On 2014-06-25, Andrew Falanga <
af30...@gmail.com> wrote:
> Hi everyone,
>
> Some code that my team produced generates SIGBUS occasionally (not at all at
> regular intervals). Since our release code is optimized, I decided to
> deliver an unoptimized build to the customer for a core file which would be
> easier to diagnose (or so was the theory). Well, the debug build didn't give
> an error so the theory was the optimization flags we were using were not good
> (is -Os and we changed to -O2 in gcc). The problem just happened again.
Optimization is usually not the root cause of a bug; but it can change
the behavior so that hidden bugs are revealed. Or possibly vice versa.
Basically, if there is a defect in the program, different optimization settings
change the conditions under which the defect manifests itself.

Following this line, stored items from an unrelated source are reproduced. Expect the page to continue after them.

Lemma keeps_attempt {A} I (m : Tx A) : keeps I m → keeps I (attempt m).
Proof. intros Hm db Hdb. exact (Hm db Hdb). Qed.

Lemma pure_daily_tariffs st a b : pure_tx (_daily_tariffs st a b false).
Proof. apply pure_daily_loop. Qed.
#[local] Hint Resolve pure_daily_tariffs : csms.
#[local] Hint Resolve keeps_ids_fresh keeps_attempt : csms_keeps.

Context (run_id : Z) (r : AuditRow).

Lemma keeps_ids_report ty sv a d c : keeps (only_ids db0) (report run_id r ty sv a d c).
Proof. unfold report. keeps_steps. Qed.
#[local] Hint Resolve keeps_ids_report : csms_keeps.

Lemma keeps_ids_check_meter c : keeps (only_ids db0) (check_meter run_id r c).
Proof. unfold check_meter, meter_failure. keeps_steps. Qed.

Lemma keeps_ids_invoice_id : keeps (only_ids db0) (invoice_id_or_fresh r).
Proof. unfold invoice_id_or_fresh. keeps_steps. Qed.
#[local] Hint Resolve keeps_ids_invoice_id : csms_keeps.

Lemma keeps_ids_price_intervals v l : keeps (only_ids db0) (price_intervals r v l).
Proof. induction l as [|i l IH]; simpl; keeps_steps. Qed.
#[local] Hint Resolve keeps_ids_price_intervals : csms_keeps.

Lemma keeps_ids_reprice m c : keeps (only_ids db0) (reprice run_id r m c).
Proof.
  unfold reprice, price_error, tariff_failure. keeps_steps; apply keeps_attempt; unfold price_energy, price_idle; keeps_steps.
Qed.

Lemma keeps_ids_check_invoice u p c : keeps (only_ids db0) (check_invoice run_id r u p c).
Proof. unfold check_invoice, check_no_invoice, check_ledger, unexpected_debit, check_price, check_energy. keeps_steps. Qed.

Lemma keeps_ids_check_session t : keeps (only_ids db0) (check_session run_id r t).
Proof.
  unfold check_session. apply keeps_bind; [apply keeps_ids_check_meter|intros [[c u] m]].
  apply keeps_bind; [apply keeps_ids_reprice|intros [c1 p]]. apply keeps_bind; [apply keeps_ids_check_invoice|auto with csms_keeps].
Qed.
End reading.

On architectures that enforce alignment, SIGBUS denotes alignment exceptions.
A SIGBUS also occurs in the situation that a memory mapping extends
beyond the end of a file and is accessed.

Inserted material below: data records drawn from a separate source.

(* ===== verification/Alerts.v ===== *)
(** * Alerts: incidents of chargers and their e-mails

    Models [src/src/modules/alerts/service.py] and [alerts/worker.py]: the scan
    that opens incidents, what operators do with them, and the outbox of their
    e-mails. The advisory lock of the scan and what became of an SMTP
    conversation are arguments. The list of alerts ([alert_list]) only reads. *)

From S2P Require Import Prelude Clock Text Store AuditTrail Wallet Pricing Eligibility Occupation Monitoring MeterUnits Metering PowerSchedule PowerControl Reservations.

Definition ACTIVE_ALERT (a : OperationalAlert) : bool := bool_decide (oa_status a ∈ [alert_open; alert_acknowledged]).

Definition live (point : ChargePoint) (now : Z) : bool :=
  bool_decide (cp_status point = "online") && bool_decide (is_Some (cp_last_boot_at point)) &&
  match cp_last_seen_at point with
  | Some t => (t <=? now) && (now - t <=? seconds (2 * cp_heartbeat_interval_seconds point))
  | None => false
  end.

Section alerts.
Context {dep : Deployment}.

(** ** The scan *)

Definition insert_email (alert_id : Z) (recipient : string) (now : Z) : Tx () :=
  id ← fresh_id;
  modify (λ db, set_alert_emails (<[id := mkAlertEmail id alert_id recipient ae_pending 0 now None None None None]> (alert_emails db)) db).

(** [sorted({str(value) for value in settings.alert_email_recipients})] *)
Definition queue_email (alert_id now : Z) : Tx () :=
  for_each (sorted_roles alert_email_recipients) (λ recipient, insert_email alert_id recipient now).

(** The errors of a charger's connectors up to [now]. *)
Definition error_times (point_id now : Z) (archived_too : bool) (db : Db) : list Z :=
  filter (λ t, t ≤ now) (ce_occurred_at <$> filter (λ e,
    match connectors db !! ce_connector_id e with
    | Some cn => (cn_charge_point_id cn =? point_id) && (archived_too || bool_decide (cn_archived_at cn = None))
    | None => false
    end = true) (connector_errors db)).

Definition latest_of (l : list Z) : option Z := last (sort_by id l).

Definition error_window : Z := seconds alert_error_window_seconds.

Definition is_quiet (latest : option Z) (now : Z) : bool :=
  match latest with Some t => t <=? now - error_window | None => true end.

(** The contact the charger keeps, as the rule saw it. *)
Definition observe (point : ChargePoint) (now : Z) (s : AlertRuleState) : AlertRuleState :=
  if live point now then
    let s := if bool_decide (ar_online_since s = None)
             then set_ar_recovery_observations 0 (set_ar_online_since (Some now) s) else s in
    if bool_decide (ar_recovery_last_seen s = cp_last_seen_at point) then s
    else set_ar_recovery_last_seen (cp_last_seen_at point) (set_ar_recovery_observations (ar_recovery_observations s + 1) s)
  else set_ar_recovery_observations 0 (set_ar_recovery_last_seen None (set_ar_online_since None s)).

Definition recovered (point : ChargePoint) (now : Z) (latest : option Z) (s : AlertRuleState) : bool :=
  live point now &&
  match ar_online_since s with
  | Some since => seconds (2 * cp_heartbeat_interval_seconds point) <=? now - since
  | None => false
  end && (2 <=? ar_recovery_observations s) && is_quiet latest now.

Definition offline_late (point : ChargePoint) (now : Z) : bool :=
  negb (live point now) &&
  (seconds (2 * cp_heartbeat_interval_seconds point + alert_offline_grace_seconds) <=?
     now - match cp_last_seen_at point with Some t => t | None => cp_created_at point end).

Definition new_rule : AlertRuleState := mkRuleState true None None 0.

Definition update_alert (id : Z) (f : OperationalAlert → OperationalAlert) : Tx () :=
  modify (λ db, set_operational_alerts (alter f id (operational_alerts db)) db).

Definition put_rule (point_id : Z) (s : AlertRuleState) : Tx () :=
  modify (λ db, set_alert_rule_states (<[point_id := s]> (alert_rule_states db)) db).

Definition active_alert (point_id : Z) (db : Db) : option OperationalAlert :=
  select_where (λ a, (oa_charge_point_id a =? point_id) && ACTIVE_ALERT a) (operational_alerts db).

Definition alert_details (point : ChargePoint) (count : Z) : list (string * Json) :=
  [("error_count", JInt count); ("error_window_seconds", JInt alert_error_window_seconds);
   ("offline_grace_seconds", JInt alert_offline_grace_seconds);
   ("heartbeat_interval_seconds", JInt (cp_heartbeat_interval_seconds point))].

Definition open_alert (point : ChargePoint) (count now : Z) : Tx () :=
  id ← fresh_id;
  modify (λ db, set_operational_alerts (<[id := mkAlert id (cp_id point)
    (if offline_late point now then "offline" else "error_burst") alert_open now None None None None None None
    (alert_details point count)]> (operational_alerts db)) db);;
  queue_email id now.

(** One charger: whether an incident was opened. The rows locked at the start of
    the scan are those of the charger when its turn comes, for a turn writes
    only its own charger's rows. *)
Definition scan_point (now : Z) (point : ChargePoint) : Tx Z :=
  s ← gets (λ db, default new_rule (alert_rule_states db !! cp_id point));
  errors ← gets (error_times (cp_id point) now false);
  alert ← gets (active_alert (cp_id point));
  let s := observe point now s in
  let count := Z.of_nat (length (filter (λ t, now - error_window ≤ t) errors)) in
  let well := recovered point now (latest_of errors) s in
  let trigger := offline_late point now || (alert_error_threshold <=? count) in
  let s := if well then set_ar_armed true s else s in
  match alert with
  | Some a =>
      if well then when (bool_decide (oa_recovered_at a = None)) (update_alert (oa_id a) (set_oa_recovered_at (Some now)))
      else update_alert (oa_id a) (set_oa_recovered_at None)
  | None => mret ()
  end;;
  if trigger then
    let opens := ar_armed s && bool_decide (alert = None) in
    put_rule (cp_id point) (set_ar_armed false s);;
    when opens (open_alert point count now);;
    mret (if opens then 1 else 0)
  else put_rule (cp_id point) s;; mret 0.

Fixpoint scan_points (now : Z) (l : list ChargePoint) : Tx Z :=
  match l with
  | [] => mret 0
  | p :: rest => n ← scan_point now p; m ← scan_points now rest; mret (n + m)
  end.

Definition scanned (db : Db) (p : ChargePoint) : bool :=
  bool_decide (cp_archived_at p = None) &&
  match stations db !! cp_station_id p with
  | Some s => bool_decide (st_archived_at s = None) && negb (bool_decide (st_status s = "blocked"))
  | None => false
  end.

Definition scan_alerts (lock : bool) : Tx Z :=
  if negb lock then mret 0
  else
    now ← gets db_now;
    points ← gets (λ db, filter (λ p, scanned db p = true) (rows (charge_points db)));
    scan_points now points.

(** ** What operators do *)

Definition visible_alert (alert_id : Z) (db : Db) : option OperationalAlert :=
  a ← operational_alerts db !! alert_id;
  p ← charge_points db !! oa_charge_point_id a;
  s ← stations db !! cp_station_id p;
  if bool_decide (st_archived_at s = None) && bool_decide (cp_archived_at p = None) then Some a else None.

Definition email_ready : bool := alert_smtp_enabled && smtp_enabled.

Definition retry (now : Z) (e : AlertEmail) : AlertEmail :=
  set_ae_last_error None (set_ae_attempts 0 (set_ae_next_attempt_at now (set_ae_status ae_pending e))).

Inductive AlertAction := acknowledge | close (force : bool) (reason : string) | retry_email.

Definition action_name (a : AlertAction) : string :=
  match a with acknowledge => "alert.acknowledge" | close _ _ => "alert.close" | retry_email => "alert.retry-email" end.

Definition status_name (s : AlertStatus) : string :=
  match s with alert_open => "open" | alert_acknowledged => "acknowledged" | alert_closed => "closed" end.

(** Whether the alert was changed. *)
Definition mutate (a : OperationalAlert) (action : AlertAction) (scope : ActorScope) (evidence : Evidence) (now : Z) : Tx bool :=
  match action with
  | acknowledge =>
      raise_if (bool_decide (oa_status a = alert_closed)) (HTTPException 409);;
      if bool_decide (oa_status a = alert_acknowledged) then mret false
      else
        update_alert (oa_id a) (λ x, set_oa_acknowledged_by (Some (sc_actor_id scope))
          (set_oa_acknowledged_at (Some now) (set_oa_status alert_acknowledged x)));;
        mret true
  | close force reason =>
      raise_if (force && negb (bool_decide ("admin" ∈ ev_roles evidence))) (HTTPException 403);;
      raise_if (force && bool_decide (strip reason = "")) (HTTPException 422);;
      if bool_decide (oa_status a = alert_closed) then mret false
      else
        raise_if (negb force && bool_decide (oa_recovered_at a = None)) (HTTPException 409);;
        point ← gets (λ db, charge_points db !! oa_charge_point_id a);
        errors ← gets (error_times (oa_charge_point_id a) now true);
        raise_if (negb force && (match point with Some p => negb (live p now) | None => true end ||
                                 negb (is_quiet (latest_of errors) now))) (HTTPException 409);;
        update_alert (oa_id a) (λ x, set_oa_close_reason (Some (if bool_decide (strip reason = "") then "recovered" else strip reason))
          (set_oa_closed_by (Some (sc_actor_id scope)) (set_oa_closed_at (Some now) (set_oa_status alert_closed x))));;
        mret true
  | retry_email =>
      raise_if (negb email_ready) (HTTPException 409);;
      mails ← gets (λ db, filter (λ e, ae_alert_id e = oa_id a) (rows (alert_emails db)));
      match mails with
      | [] => queue_email (oa_id a) now;; mret true
      | _ =>
          modify (λ db, set_alert_emails ((λ e, if bool_decide (ae_alert_id e = oa_id a ∧ ae_status e = ae_failed) then retry now e else e)
            <$> alert_emails db) db);;
          mret (existsb (λ e, bool_decide (ae_status e = ae_failed)) mails)
      end
  end.

Definition mutate_alert (alert_id : Z) (action : AlertAction) (scope : ActorScope) (evidence : Evidence) : Tx () :=
  found ← gets (visible_alert alert_id);
  a ← some_or found (HTTPException 404);
  now ← gets db_now;
  changed ← mutate a action scope evidence now;
  if (changed : bool) then
    after ← gets (λ db, operational_alerts db !! oa_id a);
    let x := default a after in
    ghi_nhat_ky (Some (sc_actor_id scope)) (action_name action) "alert" (uuid_str (oa_id a))
      [("before", JStr (status_name (oa_status a))); ("after", JStr (status_name (oa_status x)));
       ("reason", match oa_close_reason x with Some s => JStr s | None => JNull end)]
      (Some (ev_permission evidence)) (Some (ev_roles evidence));;
    mret ()
  else mret ().

(** ** The outbox *)

(** What [send_smtp] puts in the message. *)
Record AlertDelivery := mkDelivery {
  ad_id : Z; ad_lease_token : Z; ad_recipient : string; ad_charger_code : string; ad_station_name : string;
  ad_kind : string; ad_opened_at : Z; ad_status : AlertStatus
}.

Definition due (now : Z) (e : AlertEmail) : bool :=
  (bool_decide (ae_status e ∈ [ae_pending; ae_retry]) && (ae_next_attempt_at e <=? now)) ||
  (bool_decide (ae_status e = ae_sending) && match ae_locked_until e with Some t => t <=? now | None => false end).

(** The e-mail with its alert, charger and station. *)
Record EmailRow := mkEmailRow { er_email : AlertEmail; er_alert : OperationalAlert; er_code : string; er_station : string }.

Definition email_row (db : Db) (e : AlertEmail) : option EmailRow :=
  a ← operational_alerts db !! ae_alert_id e;
  p ← charge_points db !! oa_charge_point_id a;
  s ← stations db !! cp_station_id p;
  Some (mkEmailRow e a (cp_code p) (st_name s)).

Definition update_email (id : Z) (f : AlertEmail → AlertEmail) : Tx () :=
  modify (λ db, set_alert_emails (alter f id (alert_emails db)) db).

Definition claim_email (now : Z) (r : EmailRow) : Tx (option AlertDelivery) :=
  let e := er_email r in
  if alert_email_max_attempts <=? ae_attempts e then
    update_email (ae_id e) (λ x, set_ae_last_error (Some "attempts_exhausted") (set_ae_status ae_failed x));; mret None
  else
    token ← fresh_id;
    update_email (ae_id e) (λ x, set_ae_locked_until (Some (now + seconds 120 + 2 * smtp_timeout_us))
      (set_ae_lease_token (Some token) (set_ae_status ae_sending (set_ae_attempts (ae_attempts x + 1) x))));;
    mret (Some (mkDelivery (ae_id e) token (ae_recipient e) (er_code r) (er_station r)
      (oa_kind (er_alert r)) (oa_opened_at (er_alert r)) (oa_status (er_alert r)))).

Fixpoint claim_all (now : Z) (l : list EmailRow) : Tx (list AlertDelivery) :=
  match l with
  | [] => mret []
  | r :: rest =>
      d ← claim_email now r;
      ds ← claim_all now rest;
      mret match d with Some d => d :: ds | None => ds end
  end.

Definition claim_emails : Tx (list AlertDelivery) :=
  if negb email_ready then mret []
  else
    now ← gets db_now;
    l ← gets (λ db, firstn 10 (omap (email_row db) (sort_by ae_next_attempt_at (sort_by ae_id
          (filter (λ e, due now e = true) (rows (alert_emails db)))))));
    claim_all now l.

Definition backoff (attempts : Z) : Z := seconds (Z.min 900 (30 * 2 ^ Z.min (attempts - 1) 5)).

Definition outcome (failed : bool) (now : Z) (e : AlertEmail) : AlertEmail :=
  let e := set_ae_lease_token None (set_ae_locked_until None e) in
  if failed then
    set_ae_next_attempt_at (now + backoff (ae_attempts e)) (set_ae_last_error (Some "smtp_unavailable")
      (set_ae_status (if alert_email_max_attempts <=? ae_attempts e then ae_failed else ae_retry) e))
  else set_ae_last_error None (set_ae_sent_at (Some now) (set_ae_status ae_sent e)).

(** After the SMTP conversation, [failed] or not. *)
Definition deliver_email (d : AlertDelivery) (failed : bool) : Tx () :=
  e ← gets (λ db, alert_emails db !! ad_id d);
  match e with
  | None => mret ()
  | Some e =>
      if negb (bool_decide (ae_lease_token e = Some (ad_lease_token d))) then mret ()
      else now ← gets db_now; update_email (ad_id d) (outcome failed now)
  end.
End alerts.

And of course, something can always raise SIGBUS by accident.
int uninited_var; /* contains garbage equivalent to SIGBUS */
raise(uninited_var);
> for the assembler code, I've even produced code which makes a bus error all
> the time). The problem is, as I understand it, the x86 architecture protects
> against this unless you specifically embed assembler to enable the trap
> (which we're not doing). Further more, the one core file I've examined which
> came from SIGBUS showed all pointers having DWORD aligned addresses (this was
> on a 32-bit Linux build).
So alignment is ruled out. If you can rule out mmap'ed files as being the
cause, then the next thing to investigate is various Linux-kernel-specific
SIGBUS situations.
A good way to proceed here is to hunt down kernel code that possibly generates
SIGBUS and add a printk and a dump_stack() call there.
Are you accessing memory-mapped hardware? The "fault" virtual function
in a "struct vm_operations" can return VM_FAULT_SIGBUS, which the kernel
will translate to a SIGBUS. Numerous places return this value.
Oh, and one situation in the kernel that looks like can trigger a SIGBUS: when
a stack crashes into another memory mapping. Normally, the usual main thread
stack will not crash into anything when you have runaway recursion: it its the
process limit, and that's a SIGSEGV. But looks like there is code in Linux
which turns the crashing situation into a SIGBUS. See the do_anonymous_page
function in mm/memory.c, where it calls check_stack_guard_page.
Still, that does not give rise to easy theories about -Os versus -O2.